▸ **To do**
For this exercise, restate word for word only the lines from the first line of the data to the line containing "a notification leaves".

- - - - -

(* ===== verification/CallbacksFacts.v ===== *)
(** * What the callbacks promise

    The status JSON fits its buffers and determines the status; the request
    handlers validate before they submit and report the controller's verdict;
    a notification leaves the newest status in every subscribed client's
    slot. *)

From S2P Require Import Prelude Wire Controller ControllerFacts CtlSpec Wiring Http HttpFacts WsSlot Double Config Json JsonFacts Callbacks.

(** ** Status JSON *)

Definition stage_status_ok (s : strim_stage_status) : Prop :=
  stage_state_ok (desired s) /\ stage_state_ok (actual s).

Definition status_ok (st : strim_controller_status) : Prop :=
  length (st_paths st) = 2%nat /\ Forall path_status_ok (st_paths st) /\
  length (st_stages st) = 4%nat /\ Forall stage_status_ok (st_stages st).

Lemma snapshot_ok (c : strim_controller) : wf_controller c -> status_ok (snapshot c).
Proof.
  intros Hwf. split_and!; simpl.
  - apply Hwf.
  - apply Hwf.
  - rewrite length_map. apply Hwf.
  - apply Forall_forall. intros s Hs. apply list_elem_of_In, in_map_iff in Hs as (g & <- & Hg).
    apply list_elem_of_In, list_elem_of_lookup in Hg as (i & Hi).
    destruct (wf_stages c Hwf i g Hi). by split.
Qed.

(** The spellings of valid values have no double quote and at most nine
    characters. *)
Lemma path_spelling (v : Z) :
  path_status_ok v ->
  exists s, strim_path_status_to_string v = Some s /\ Forall (fun c => c <> 34) s /\
    (length s <= 9)%nat.
Proof.
  unfold path_status_ok, STRIM_PATH_STATUS_COUNT. intros Hv.
  assert (v = 0 \/ v = 1 \/ v = 2) as [-> | [-> | ->]] by lia;
    (eexists; split; [reflexivity|]; split; [by repeat constructor | simpl; lia]).
Qed.

Lemma stage_spelling (v : Z) :
  stage_state_ok v ->
  exists s, strim_stage_state_to_string v = Some s /\ Forall (fun c => c <> 34) s /\
    (length s <= 9)%nat.
Proof.
  unfold stage_state_ok, STRIM_STAGE_RUNNING. intros Hv.
  assert (v = 0 \/ v = 1 \/ v = 2) as [-> | [-> | ->]] by lia;
    (eexists; split; [reflexivity|]; split; [by repeat constructor | simpl; lia]).
Qed.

- - - - -

▸ **Exercise output**
(* ===== verification/CallbacksFacts.v ===== *)
(** * What the callbacks promise

    The status JSON fits its buffers and determines the status; the request
    handlers validate before they submit and report the controller's verdict;
    a notification leaves the newest status in every subscribed client's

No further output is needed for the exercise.